Optimizing Tap Water and Hot Water Use:
1) By installing a simple aerator onto your faucets you can reduce your tap water use by as much as 50% with little sacrifice in functionality.

2) When you let your hot water faucet run until the water heats up, don't let that excess water go to waste. Consider capturing it for other uses, like watering your plants or for cleaning.

3) Briefly turning on the hot water tap is a no-no. If you turn on the hot water and let it run for a few seconds, you are still wasting hot water--even if no hot water comes out of the tap. For every drop of cool water that runs out of the faucet, an equal amount of hot water flows from your heating tank into the pipes. That hot water never makes it to the tap: it just sits in the pipe, cooling its heels, while your hot water tank draws in new cold water to heat up again! It's a double whammy of energy waste.

4) Bonus tip for kitchen sinks with single, uni-directional faucets: if you intend to draw cold water from your faucet, take care to push the faucet handle all the way over to the "cold" side. If you push the handle straight back, you'll pull a mix of hot and cold water, wasting heat and energy for no reason.

5) Using your dishwasher doesn't just save time, it saves water too: hand-washing dishes in the sink can use twice the water of an average dishwasher--as long as you make sure to run it with a full load.

6) Most homes are fitted with conventional tank-style hot water heaters that use energy to keep a large reservoir of water heated at all times. If you use hot water infrequently and in small quantities, consider installing an on-demand hot water heater instead.

Saving Energy While Cooking With Water:
7) You can heat a pot of water more efficiently by covering it with a lid, trapping heat and steam that would otherwise escape.

8) An Electric Tea Kettle (two typical examples on Amazon) is by far the most efficient household tool for boiling water. These handy gadgets boil water much faster and with far less energy than a traditional stovetop tea kettle. Also, once the water comes to a boil, most electric kettles automatically shut off, reducing energy waste further.

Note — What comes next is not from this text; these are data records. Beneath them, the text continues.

(* ===== verification/ChangeBuilder.v ===== *)
(** * [CollectionChangeBuilder]: building and merging change sets

    Models [impl/collection_change_builder.cpp] (the change computation between
    two row lists is in [ChangeCalc]) over any implementation of the index set
    interface.  [None] is a failed [REALM_ASSERT]; the assertions of debug
    builds are checked where [realm_debug] is set, so a theorem holds for both
    kinds of build. *)
From stdpp Require Import gmap sorting.
From S2P Require Import Prelude.
From S2P Require Import RangeList.
From S2P Require Import IndexSets.
From S2P Require Import IndexSetInterface.

(** [REALM_DEBUG] *)
Class BuildMode := { realm_debug : bool }.

(** [REALM_ASSERT], [REALM_ASSERT_DEBUG] *)
Definition realm_assert_debug `{BuildMode} (b : option bool) : option unit :=
  if realm_debug then b ← b; realm_assert b else Some tt.

(** [CollectionChangeSet::Move] *)
Record Move := mkMove { from : Z; to : Z }.
#[global] Instance move_eq_dec : EqDecision Move.
Proof. solve_decision. Defined.

(** [CollectionChangeSet] *)
Record CollectionChangeSet {IS : Type} := mkCollectionChangeSet {
  c_deletions : IS;
  c_insertions : IS;
  c_modifications : IS;
  c_modifications_new : IS;
  c_moves : list Move;
  c_columns : list IS
}.
Arguments CollectionChangeSet : clear implicits.
Arguments mkCollectionChangeSet {IS}.

(** [CollectionChangeBuilder]; its [modifications_new] stays empty until
    [finalize].  [m_move_mapping] is new index -> old index. *)
Record CollectionChangeBuilder {IS : Type} := mkBuilder {
  deletions : IS;
  insertions : IS;
  modifications : IS;
  moves : list Move;
  columns : list IS;
  m_move_mapping : gmap Z Z;
  m_track_columns : bool
}.
Arguments CollectionChangeBuilder : clear implicits.
Arguments mkBuilder {IS}.

Module ChangeBuilder.
Section change_builder.
Context `{IndexSetOps IS} `{BuildMode}.
Abbreviation builder := (CollectionChangeBuilder IS).
Implicit Types (b c : builder).

Definition set_deletions (x : IS) b : builder :=
  mkBuilder x (insertions b) (modifications b) (moves b) (columns b) (m_move_mapping b) (m_track_columns b).
Definition set_insertions (x : IS) b : builder :=
  mkBuilder (deletions b) x (modifications b) (moves b) (columns b) (m_move_mapping b) (m_track_columns b).
Definition set_modifications (x : IS) b : builder :=
  mkBuilder (deletions b) (insertions b) x (moves b) (columns b) (m_move_mapping b) (m_track_columns b).
Definition set_moves (x : list Move) b : builder :=
  mkBuilder (deletions b) (insertions b) (modifications b) x (columns b) (m_move_mapping b) (m_track_columns b).
Definition set_columns (x : list IS) b : builder :=
  mkBuilder (deletions b) (insertions b) (modifications b) (moves b) x (m_move_mapping b) (m_track_columns b).
Definition set_mapping (x : gmap Z Z) b : builder :=
  mkBuilder (deletions b) (insertions b) (modifications b) (moves b) (columns b) x (m_track_columns b).

Definition empty_builder : builder := mkBuilder ix_nil ix_nil ix_nil [] [] ∅ true.

(** The constructor from parts: every move is also a deletion and an insertion. *)
Fixpoint add_moves (ms : list Move) (d i : IS) : option (IS * IS) :=
  match ms with
  | [] => Some (d, i)
  | m :: ms => d ← ix_add d (from m); i ← ix_add i (to m); add_moves ms d i
  end.

Definition make (d i m : IS) (ms : list Move) : option builder :=
  '(d, i) ← add_moves ms d i;
  Some (mkBuilder d i m ms [] ∅ true).

(** [CollectionChangeSet::empty] *)
Definition empty b : bool :=
  ix_empty (deletions b) && ix_empty (insertions b) && ix_empty (modifications b)
  && match moves b with [] => true | _ => false end.

(** [verify] *)
Fixpoint all_moves_in (ms : list Move) (d i : IS) : option bool :=
  match ms with
  | [] => Some true
  | m :: ms =>
    f ← ix_contains d (from m);
    t ← ix_contains i (to m);
    rest ← all_moves_in ms d i;
    Some (f && t && rest)
  end.
Definition verify b : option unit :=
  realm_assert_debug (all_moves_in (moves b) (deletions b) (insertions b)).

(** [for_each_col] *)
Definition for_each_col (f : IS -> option IS) b : option builder :=
  m ← f (modifications b);
  cols ← (if m_track_columns b then mapM f (columns b) else Some (columns b));
  Some (set_columns cols (set_modifications m b)).

(** [modify]; the column [npos] is no column *)
Definition resize (n : nat) (cols : list IS) : list IS := cols ++ replicate (n - length cols) ix_nil.

Definition modify b (ndx col : Z) : option builder :=
  m ← ix_add (modifications b) ndx;
  let b := set_modifications m b in
  if negb (m_track_columns b) || (col =? npos) then Some b
  else
    let cols := if Z.of_nat (length (columns b)) <=? col
                then resize (Z.to_nat col + 1) (columns b) else columns b in
    s ← cols !! Z.to_nat col;
    s ← ix_add s ndx;
    Some (set_columns (<[Z.to_nat col := s]> cols) b).

(** [insert] *)
Definition insert_shifted (shifted : list (Z * Z)) (m : gmap Z Z) : gmap Z Z :=
  foldl (fun m p => match m !! p.1 with Some _ => m | None => <[p.1 := p.2]> m end) m shifted.

Definition shift_mapping (index count : Z) (m : gmap Z Z) : gmap Z Z :=
  let shifted := (fun p => (p.1 + count, p.2)) <$> map_to_list (filter (fun p => index <= p.1) m) in
  insert_shifted shifted (filter (fun p => p.1 < index) m).

Definition insert b (index count : Z) (track_moves : bool) : option builder :=
  _ ← realm_assert (negb (count =? 0));
  b ← for_each_col (fun col => ix_shift_for_insert_at col index count) b;
  if negb track_moves then Some b
  else
    i ← ix_insert_at (insertions b) index count;
    let b := set_insertions i b in
    let b := set_moves ((fun m => if index <=? to m then mkMove (from m) (to m + count) else m) <$> moves b) b in
    Some (set_mapping (shift_mapping index count (m_move_mapping b)) b).

(** [erase] *)
Fixpoint erase_moves (ms : list Move) (index : Z) : list Move :=
  match ms with
  | [] => []
  | m :: ms =>
    if to m =? index then erase_moves ms index
    else (if index <? to m then mkMove (from m) (to m - 1) else m) :: erase_moves ms index
  end.

Definition erase b (index : Z) : option builder :=
  b ← for_each_col (fun col => ix_erase_at col index) b;
  '(i, unshifted) ← ix_erase_or_unshift (insertions b) index;
  let b := set_insertions i b in
  b ← (if negb (unshifted =? npos) then
         '(d, _) ← ix_add_shifted (deletions b) unshifted; Some (set_deletions d b)
       else Some b);
  Some (set_moves (erase_moves (moves b) index) b).

(** [clear]; [npos] is the size of a collection that is not known *)
Definition clear b (old_size : Z) : option builder :=
  let size := if old_size =? npos then old_size
              else (old_size + total (ix_ranges (deletions b)) - total (ix_ranges (insertions b))) mod 2 ^ 64 in
  d ← ix_set (deletions b) size;
  Some (mkBuilder d (ix_clear (insertions b)) (ix_clear (modifications b)) [] [] ∅ (m_track_columns b)).

(** [move]: the loop over the recorded moves *)
Fixpoint move_moves (ms : list Move) (from_ to_ : Z) (updated : bool) (i : IS) : option (list Move * bool * IS) :=
  match ms with
  | [] => Some ([], updated, i)
  | m :: ms =>
    if negb (to m =? from_) then
      let m' := if (to_ <=? to m) && (to m <? from_) then mkMove (from m) (to m + 1)
                else if (to m <=? to_) && (from_ <? to m) then mkMove (from m) (to m - 1)
                else m in
      '(ms, updated, i) ← move_moves ms from_ to_ updated i;
      Some (m' :: ms, updated, i)
    else
      _ ← realm_assert (negb updated);
      i ← ix_erase_at i from_;
      i ← ix_insert_at i to_ 1;
      '(ms, updated, i) ← move_moves ms from_ to_ true i;
      Some (mkMove (from m) to_ :: ms, updated, i)
  end.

9) Water is exactly the same temperature at a vigorous boil as it is at a gentle boil, and no matter how much additional heat or energy you apply to boiling water, the temperature will never exceed 100 degrees Celsius. Once your food begins boiling, consider turning the burner down significantly. You can maintain a slow or moderate boil with considerably less energy.

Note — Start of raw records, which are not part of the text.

Lemma merged_track b c cm d i j :
  ok b -> ok c -> cm ≡ₚ filter (kept (moves b)) (moves c) -> ix_valid d -> ix_valid i ->
  merged_deletions b c d -> merged_insertions b c i -> NoDup (to <$> merged_moves b c cm) ->
  0 <= j -> track (merged_moves b c cm) d i j = (tracks c j ≫= tracks b).
Proof.
  intros Hb Hc Hcm Hd Hi Hmd Hmi Hnd Hj.
  pose proof (ok_moves _ Hb) as Mb. pose proof (ok_moves _ Hc) as Mc. unfold moves_in in Mb, Mc.
  rewrite Forall_forall in Mb, Mc.
  pose proof (merged_moves_in b c cm d i Hb Hc Hcm Hmd Hmi) as Min. unfold moves_in in Min.
  rewrite Forall_forall in Min.
  assert (Elem := fun m => merged_moves_elem b c cm m Hb Hc Hcm).
  assert (Hsrc := fun f => move_source_elem (merged_moves b c cm) j f Hnd).
  pose proof (fun f => move_source_elem (moves b) f) as Sb.
  assert (Hcase : forall o, (forall f, o = Some f <-> exists m, m ∈ merged_moves b c cm /\ from m = f /\ to m = j) ->
    move_source (merged_moves b c cm) j = o).
  { intros o Ho. apply option_eq. intros f. by rewrite Hsrc, Ho. }
  change (tracks c j) with (match move_source (moves c) j with
    Some f => Some f | None => origin (deletions c) (insertions c) j end).
  unfold track.
  destruct (decide (ix_has (insertions c) j)) as [Hic|Hic].
  - (* inserted by the second change set *)
    assert (Hout : origin d i j = None) by (unfold origin; rewrite decide_True; [done|apply (Hmi j); by left]).
    assert (Houtc : origin (deletions c) (insertions c) j = None) by (unfold origin; by rewrite decide_True).
    assert (Hno_shift : forall old, ~ j = ix_free (insertions c) (rank (ix_ranges (deletions c)) old)).
    { intros old ->. by apply ix_free_not_has in Hic; [|apply Hc]. }
    rewrite Hout, Houtc. destruct (move_source (moves c) j) as [k|] eqn:Ek.
    + apply move_source_elem in Ek as (it & Hit & <- & <-); [|apply Hc].
      assert (Huniq : forall it', it' ∈ moves c -> to it = to it' -> it' = it).
      { intros it' Hit' E. symmetry. eapply (same_to (moves c)); [apply Hc|done..]. }
      cbn [mbind option_bind].
      assert (Hfull : forall f, tracks b (from it) = Some f <->
          exists m, m ∈ merged_moves b c cm /\ from m = f /\ to m = to it).
      { intros f. unfold tracks. setoid_rewrite Elem. split.
        - destruct (move_source (moves b) (from it)) as [f'|] eqn:Ef.
          + intros [=]; subst f'. apply Sb in Ef as (old & Hold & <- & E); [|apply Hb].
            exists (mkMove (from old) (to it)). split; [|done]. left. exists old.
            split; [done|]. split; [done|]. left. by exists it.
          + unfold origin. case_decide as Hins; [done|]. intros [=]. exists (mkMove f (to it)).
            split; [|done]. right. exists it. by subst.
        - intros (m & [(old & Hold & Ef & [(it' & Hit' & E & Et)|[_ Et]])|(it' & Hit' & Hn & Ef & Et)] & <- & Emt).
          + rewrite Emt in Et. apply Huniq in Et as ->; [|done]. rewrite E.
            rewrite (proj2 (Sb (to old) (from old) (ok_moves_nodup _ Hb))) by (by exists old). by rewrite Ef.
          + rewrite Emt in Et. by apply Hno_shift in Et.
          + rewrite Emt in Et. apply Huniq in Et as ->; [|done].
            rewrite (proj2 (move_source_none (moves b) (from it))).
            * unfold origin. rewrite decide_False by done. by rewrite Ef.
            * intros (old & E & Hold)%list_elem_of_fmap. apply Hn. rewrite E. by apply Mb. }
      rewrite (Hcase _ Hfull). by destruct (tracks b (from it)).
    + rewrite (Hcase None); [done|]. intros f. split; [done|].
      apply move_source_none in Ek.
      assert (Hnoc : forall it, it ∈ moves c -> to it <> j).
      { intros it Hit E. apply Ek, list_elem_of_fmap. by exists it. }
      intros (m & Hm & _ & Emt). apply Elem in Hm as
        [(old & Hold & Ef & [(it' & Hit' & E & Et)|[_ Et]])|(it' & Hit' & Hn & Ef & Et)].
      * rewrite Emt in Et. symmetry in Et. by apply Hnoc in Et.
      * rewrite Emt in Et. by apply Hno_shift in Et.
      * rewrite Emt in Et. symmetry in Et. by apply Hnoc in Et.
  - (* not inserted by the second change set *)
    assert (Hnoc : forall it, it ∈ moves c -> to it <> j).
    { intros it Hit <-. by apply Hic, Mc. }
    rewrite (proj2 (move_source_none (moves c) j)).
    2: { intros (it & E & Hit)%list_elem_of_fmap. by apply (Hnoc it). }
    unfold origin at 2. rewrite decide_False by done. cbn [mbind option_bind].
    fold (middle c j). destruct (middle_spec c j Hc Hj Hic) as (Hm & Hmdel & Ej).
    rewrite (origin_merged b c d i j) by done. unfold tracks.
    replace (move_source (merged_moves b c cm) j) with (move_source (moves b) (middle c j)); [done|].
    symmetry. apply Hcase. intros f. rewrite Sb by apply Hb. setoid_rewrite Elem. split.
    + intros (old & Hold & <- & Eo). exists (mkMove (from old) j). split; [|done]. left.
      exists old. split; [done|]. split; [done|]. right. rewrite Eo. by split.
    + intros (m & [(old & Hold & Ef & [(it' & Hit' & E & Et)|[Hn Et]])|(it' & Hit' & Hn & Ef & Et)] & <- & Emt).
      * rewrite Emt in Et. symmetry in Et. by apply Hnoc in Et.
      * exists old. split; [done|]. split; [done|]. rewrite Emt in Et. unfold middle, ix_free in *. rewrite Et.
        rewrite rank_free by (apply ix_valid_sep, Hc). rewrite free_rank; [done|apply ix_valid_sep, Hc|done].
      * rewrite Emt in Et. symmetry in Et. by apply Hnoc in Et.
Qed.
End merge.

Section merged_distinct.
Context `{IndexSetLaws IS} `{BuildMode}.
Implicit Types (b c : CollectionChangeBuilder IS) (s d i : IS) (ms cm : list Move).

Lemma NoDup_key_omap (key : Move -> Z) (g : Move -> option Move) ms :
  NoDup ms ->
  (forall x y x' y', x ∈ ms -> y ∈ ms -> g x = Some x' -> g y = Some y' -> key x' = key y' -> x = y) ->
  NoDup (key <$> omap g ms).
Proof.
  induction 1 as [|m ms Hm Hnd IH]; intros Hinj; [constructor|]. rewrite omap_step.
  assert (IH' : NoDup (key <$> omap g ms)).
  { apply IH. intros x y x' y' Hx Hy. apply Hinj; by right. }
  destruct (g m) as [m'|] eqn:E; [|done]. rewrite fmap_cons. apply NoDup_cons. split; [|done].
  intros (y' & Ek & (y & Hy & Ey)%list_elem_of_omap)%list_elem_of_fmap. apply Hm.
  by rewrite (Hinj m y m' y') by (done || (by left) || by right).
Qed.

Lemma NoDup_key_filter (key : Move -> Z) (Q : Move -> Prop) `{!forall m, Decision (Q m)} ms :
  NoDup (key <$> ms) -> NoDup (key <$> filter Q ms).
Proof.
  induction ms as [|m ms IH]; [done|]. rewrite fmap_cons. intros [Hm Hnd]%NoDup_cons.
  rewrite filter_cons. case_decide; [|by apply IH]. rewrite fmap_cons. apply NoDup_cons.
  split; [|by apply IH]. intros (y & E & [_ Hy]%list_elem_of_filter)%list_elem_of_fmap.
  apply Hm. rewrite E. by apply list_elem_of_fmap_2.
Qed.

10) Furthermore, you can turn the burner off entirely during the last few minutes of boiling pasta or vegetables, using the water's passive heat to finish cooking your food. Water holds heat extremely efficiently, so this technique can save a lot of energy without compromising food quality.

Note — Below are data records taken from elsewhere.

(* ===== verification/ChangeCalc.v ===== *)
(** * Computing a change set from two lists of rows

    Models the second half of [impl/collection_change_builder.cpp]:
    [CollectionChangeBuilder::calculate], the move detection for tables in
    table order, and the longest common subsequence search for sorted ones.
    Sorting is [std_sort], of which only the guarantees of the C++ standard are
    known, so the order of rows with equal keys is open. *)
From stdpp Require Import gmap sorting.
From S2P Require Import Prelude.
From S2P Require Import RangeList.
From S2P Require Import IndexSets.
From S2P Require Import IndexSetInterface.
From S2P Require Import ChangeBuilder.
Import ChangeBuilder.

(** [RowInfo] *)
Record RowInfo := mkRowInfo {
  row_index : Z;
  prev_tv_index : Z;
  tv_index : Z;
  shifted_tv_index : Z
}.

(** [LongestCommonSubsequenceCalculator::Row] and [Match] *)
Record Row := mkRow { r_row_index : Z; r_tv_index : Z }.
Record Match := mkMatch { m_i : Z; m_j : Z; m_size : Z; m_modified : Z }.

(** The orders the rows are sorted by. *)
Definition by_row_index (x y : RowInfo) : Prop := row_index x <= row_index y.
Definition by_tv_index (x y : RowInfo) : Prop := tv_index x <= tv_index y.
Definition by_tv_then_row (x y : Row) : Prop :=
  r_tv_index x < r_tv_index y \/ (r_tv_index x = r_tv_index y /\ r_row_index x <= r_row_index y).
Definition by_row_then_tv (x y : Row) : Prop :=
  r_row_index x < r_row_index y \/ (r_row_index x = r_row_index y /\ r_tv_index x <= r_tv_index y).
#[global] Instance by_row_index_dec : RelDecision by_row_index.
Proof. intros x y. unfold by_row_index. apply _. Defined.
#[global] Instance by_tv_index_dec : RelDecision by_tv_index.
Proof. intros x y. unfold by_tv_index. apply _. Defined.
#[global] Instance by_tv_then_row_dec : RelDecision by_tv_then_row.
Proof. intros x y. unfold by_tv_then_row. apply _. Defined.
#[global] Instance by_row_then_tv_dec : RelDecision by_row_then_tv.
Proof. intros x y. unfold by_row_then_tv. apply _. Defined.

Module Calc.
Section calculate.
Context `{IndexSetOps IS} `{BuildMode} `{StdSort}.
Abbreviation builder := (CollectionChangeBuilder IS).

(** *** [calculate_moves_unsorted] *)

(** One row: the state is [expected], [removed], and the insertions and moves
    of the change set. *)
Definition unsorted_step (move_candidates : IS) (s : Z * IS * IS * list Move) (row : RowInfo)
    : option (Z * IS * IS * list Move) :=
  let '(expected, removed, ins, ms) := s in
  if shifted_tv_index row =? expected then Some (expected + 1, removed, ins, ms)
  else
    candidate ← ix_contains move_candidates (row_index row);
    if negb candidate then Some (shifted_tv_index row + 1, removed, ins, ms)
    else
      inserted_before ← ix_count ins 0 (tv_index row);
      removed_before ← ix_count removed 0 (prev_tv_index row);
      let calc_expected := tv_index row - inserted_before + removed_before in
      if shifted_tv_index row =? calc_expected then Some (calc_expected + 1, removed, ins, ms)
      else
        ins ← ix_add ins (tv_index row);
        removed ← ix_add removed (prev_tv_index row);
        Some (expected, removed, ins, ms ++ [mkMove (prev_tv_index row) (tv_index row)]).

Definition calculate_moves_unsorted (new_rows : list RowInfo) (removed move_candidates ins : IS)
    : option (IS * IS * list Move) :=
  '(_, removed, ins, ms) ← fold_option (unsorted_step move_candidates) new_rows (0, removed, ins, []);
  Some (removed, ins, ms).

(** *** [LongestCommonSubsequenceCalculator] *)

(** Arithmetic on [size_t] *)
Definition size_wrap (x : Z) : Z := x mod 2 ^ 64.

(** [length]: the length of the matching block that ends at [b[j]] *)
Definition block_length (prev : list (Z * Z)) (j : Z) : Z :=
  match list_find (fun p : Z * Z => p.1 + 1 = j) prev with
  | Some (_, p) => p.2 + 1
  | None => 1
  end.

(** [for_each_b_match]: the positions in [b] of the row, from the first one on,
    within the bounds *)
Fixpoint matches_from (b : list Row) (ai begin2 end2 : Z) : list Z :=
  match b with
  | [] => []
  | r :: b =>
    if r_row_index r =? ai then
      let j := r_tv_index r in
      if j <? begin2 then matches_from b ai begin2 end2
      else if end2 <=? j then []
      else j :: matches_from b ai begin2 end2
    else []
  end.

Definition b_matches (b : list Row) (ai begin2 end2 : Z) : option (list Z) :=
  let rest := drop (lower_bound (fun lft => r_row_index lft <? ai) 0 b) b in
  match rest with
  | r :: _ => if r_row_index r =? ai then Some (matches_from rest ai begin2 end2) else None
  | [] => None
  end.

(** The body of [for_each_b_match]: the state is [cur] and [best]. *)
Definition match_step (modified : IS) (prev : list (Z * Z)) (begin1 end1 begin2 end2 i : Z)
    (s : list (Z * Z) * Match) (j : Z) : option (list (Z * Z) * Match) :=
  let '(cur, best) := s in
  let size := block_length prev j in
  let cur := cur ++ [(j, size)] in
  best ← (if m_size best <? size then Some (mkMatch (i - size + 1) (j - size + 1) size npos)
    else if size =? m_size best then
      best_modified ← (if m_modified best =? npos
        then ix_count modified (size_wrap (m_j best - size + 1)) (m_j best + 1)
        else Some (m_modified best));
      count ← ix_count modified (size_wrap (j - size + 1)) (j + 1);
      if count <? best_modified then Some (mkMatch (i - size + 1) (j - size + 1) size count)
      else Some (mkMatch (m_i best) (m_j best) (m_size best) best_modified)
    else Some best);
  _ ← realm_assert ((begin1 <=? m_i best) && (m_i best + m_size best <=? end1));
  _ ← realm_assert ((begin2 <=? m_j best) && (m_j best + m_size best <=? end2));
  Some (cur, best).

Definition row_step (modified : IS) (a b : list Row) (begin1 end1 begin2 end2 : Z)
    (s : list (Z * Z) * Match) (i : Z) : option (list (Z * Z) * Match) :=
  let '(prev, best) := s in
  ai ← a !! Z.to_nat i;
  js ← b_matches b (r_row_index ai) begin2 end2;
  fold_option (match_step modified prev begin1 end1 begin2 end2 i) js ([], best).

Definition find_longest_match (modified : IS) (a b : list Row) (begin1 end1 begin2 end2 : Z) : option Match :=
  '(_, best) ← fold_option (row_step modified a b begin1 end1 begin2 end2) (seqZ begin1 (end1 - begin1))
    ([], mkMatch begin1 begin2 0 0);
  Some best.

(** [find_longest_matches]: every call works on fewer rows of [a]. *)
Fixpoint find_longest_matches (modified : IS) (a b : list Row) (fuel : nat) (begin1 end1 begin2 end2 : Z)
    : option (list Match) :=
  match fuel with
  | O => None
  | S fuel =>
    m ← find_longest_match modified a b begin1 end1 begin2 end2;
    if m_size m =? 0 then Some []
    else
      left ← (if (begin1 <? m_i m) && (begin2 <? m_j m)
        then find_longest_matches modified a b fuel begin1 (m_i m) begin2 (m_j m) else Some []);
      right ← (if (m_i m + m_size m <? end2) && (m_j m + m_size m <? end2)
        then find_longest_matches modified a b fuel (m_i m + m_size m) end1 (m_j m + m_size m) end2
        else Some []);
      Some (left ++ m :: right)
  end.

(** The constructor; more rows than [a] has are never needed as fuel. *)
Definition longest_matches (modified : IS) (a b : list Row) (start_index : Z) : option (list Match) :=
  let n := Z.of_nat (length a) in
  let k := Z.of_nat (length b) in
  ms ← find_longest_matches modified a b (S (length a)) start_index n start_index k;
  Some (ms ++ [mkMatch n k 0 0]).

(** *** [calculate_moves_sorted] *)

(** [for (; i < stop; ++i) set.add(v[i])] *)
Definition add_between (s : IS) (v : list Z) (i stop : Z) : option IS :=
  fold_option (fun s i => x ← v !! Z.to_nat i; ix_add s x) (seqZ i (stop - i)) s.

Definition align_step (a rows : list Z) (s : Z * Z * IS * IS) (m : Match) : option (Z * Z * IS * IS) :=
  let '(i, j, del, ins) := s in
  del ← add_between del a i (m_i m);
  ins ← add_between ins rows j (m_j m);
  Some (Z.max i (m_i m) + m_size m, Z.max j (m_j m) + m_size m, del, ins).

(** [b]: the rows with their positions, and [a]: the rows with their old
    positions *)
Definition old_order (rows : list RowInfo) : list Row :=
  std_sort by_tv_then_row ((fun row => mkRow (row_index row) (prev_tv_index row)) <$> rows).
Definition new_order (rows : list RowInfo) : list Row :=
  std_sort by_row_then_tv (imap (fun i row => mkRow (row_index row) (Z.of_nat i)) rows).

Definition first_difference (a : list Row) (rows : list RowInfo) : nat :=
  find_if (fun p => negb (r_row_index p.1 =? row_index p.2)) (zip a rows).

Definition calculate_moves_sorted (rows : list RowInfo) (modified del ins : IS) : option (IS * IS) :=
  let a := old_order rows in
  let first := first_difference a rows in
  if (first =? length (zip a rows))%nat then Some (del, ins)
  else
    matches ← longest_matches modified a (new_order rows) (Z.of_nat first);
    '(_, _, del, ins) ← fold_option (align_step (r_tv_index <$> a) (tv_index <$> rows)) matches
      (Z.of_nat first, Z.of_nat first, del, ins);
    Some (del, ins).

(** *** [calculate] *)

(** The old rows that still exist, and the deletion of the others *)
Fixpoint collect_old (prev_rows : list Z) (i deleted : Z) (del : IS) : option (list RowInfo * IS) :=
  match prev_rows with
  | [] => Some ([], del)
  | row :: prev_rows =>
    if row =? npos then del ← ix_add del i; collect_old prev_rows (i + 1) (deleted + 1) del
    else
      '(rows, del) ← collect_old prev_rows (i + 1) deleted del;
      Some (mkRowInfo row npos i (i - deleted) :: rows, del)
  end.

Definition collect_new (next_rows : list Z) : list RowInfo :=
  imap (fun i row => mkRowInfo row npos (Z.of_nat i) 0) next_rows.

(** The walk over both sorted lists: the new rows with their old positions,
    the rows only in the old list, and the rows only in the new one *)
Fixpoint pair_rows (old : list RowInfo) : list RowInfo -> IS -> IS -> option (list RowInfo * IS * IS) :=
  fix inner (new : list RowInfo) (removed ins : IS) : option (list RowInfo * IS * IS) :=
  match old, new with
  | [], [] => Some ([], removed, ins)
  | o :: old', [] => removed ← ix_add removed (tv_index o); pair_rows old' [] removed ins
  | [], n :: new' =>
    ins ← ix_add ins (tv_index n);
    '(rows, removed, ins) ← inner new' removed ins;
    Some (n :: rows, removed, ins)
  | o :: old', n :: new' =>
    if row_index o =? row_index n then
      '(rows, removed, ins) ← pair_rows old' new' removed ins;
      Some (mkRowInfo (row_index n) (tv_index o) (tv_index n) (shifted_tv_index o) :: rows, removed, ins)
    else if row_index o <? row_index n then
      removed ← ix_add removed (tv_index o); pair_rows old' new removed ins
    else
      ins ← ix_add ins (tv_index n);
      '(rows, removed, ins) ← inner new' removed ins;
      Some (n :: rows, removed, ins)
  end.

(** The rows in both lists, in the order of the new one *)
Definition kept_rows (rows : list RowInfo) : list RowInfo :=
  std_sort by_tv_index (filter (fun row => prev_tv_index row <> npos) rows).

Definition modified_rows (row_did_change : Z -> bool) (rows : list RowInfo) (s : IS) : option IS :=
  fold_option (fun s row => if row_did_change (row_index row) then ix_add s (tv_index row) else Some s) rows s.

(** The check of debug builds: the deletions and insertions turn the old list
    into the new one *)
Definition erase_range (r : range) (rows : list Z) : option (list Z) :=
  if r.2 <=? Z.of_nat (length rows) then Some (take (Z.to_nat r.1) rows ++ drop (Z.to_nat r.2) rows) else None.
Definition insert_row (next_rows rows : list Z) (i : Z) : option (list Z) :=
  x ← next_rows !! Z.to_nat i;
  if i <=? Z.of_nat (length rows) then Some (take (Z.to_nat i) rows ++ x :: drop (Z.to_nat i) rows) else None.
Definition apply_changes (prev_rows next_rows : list Z) (del ins : IS) : option (list Z) :=
  rows ← fold_option (fun rows r => erase_range r rows) (rev (ix_ranges del)) prev_rows;
  fold_option (insert_row next_rows) (elems (ix_ranges ins)) rows.

Definition check_calculated (prev_rows next_rows : list Z) (del ins : IS) : option unit :=
  if realm_debug then
    rows ← apply_changes prev_rows next_rows del ins;
    realm_assert (bool_decide (rows = next_rows))
  else Some tt.

Definition calculate (prev_rows next_rows : list Z) (row_did_change : Z -> bool)
    (move_candidates : option IS) : option builder :=
  _ ← realm_assert_debug (Some (match move_candidates with
      | Some _ => bool_decide (Sorted.Sorted Z.le next_rows) | None => true end));
  '(old_rows, del) ← collect_old prev_rows 0 0 ix_nil;
  '(new_rows, removed, ins) ← pair_rows (std_sort by_row_index old_rows)
    (std_sort by_row_index (collect_new next_rows)) ix_nil ix_nil;
  let rows := kept_rows new_rows in
  modified ← modified_rows row_did_change rows ix_nil;
  '(removed, del, ins, ms) ← match move_candidates with
    | Some c =>
      '(removed, ins, ms) ← calculate_moves_unsorted rows removed c ins;
      Some (removed, del, ins, ms)
    | None =>
      '(del, ins) ← calculate_moves_sorted rows modified del ins;
      Some (removed, del, ins, [])
    end;
  del ← ix_add_set del removed;
  let ret := mkBuilder del ins modified ms [] ∅ true in
  _ ← verify ret;
  _ ← check_calculated prev_rows next_rows del ins;
  Some ret.
End calculate.
End Calc.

A final note of thanks: I owe an enormous debt of gratitude to Kate Heyhoe and her exceptional book Cooking Green for inspiring me to write this post.

Without changing your politics, or completely disrupting your routine, you can reduce greenhouse gases simply by rethinking what you do every day: consume food.
--Kate Heyhoe, from Cooking Green

Related Posts:
Review: Cooking Green by Kate Heyhoe
Defeat the Diderot Effect in Your Kitchen and Home
What Have You Given Up That You Don't Miss?
Stacked Costs and Second-Order Foods: A New Way to Think About Rising Food Costs



How can I support Casual Kitchen?
If you enjoy reading Casual Kitchen, tell a friend and spread the word! You can also support me by purchasing items from Amazon.com via links on this site, or by linking to me or subscribing to my RSS feed. Finally, you can consider submitting this article, or any other article you particularly enjoyed here, to bookmarking sites like del.icio.us, digg or stumbleupon. Thank you for your support!

5 comments:

Liz T. said...

Love my electric kettle! I'm not even a tea drinker but I use it all the time.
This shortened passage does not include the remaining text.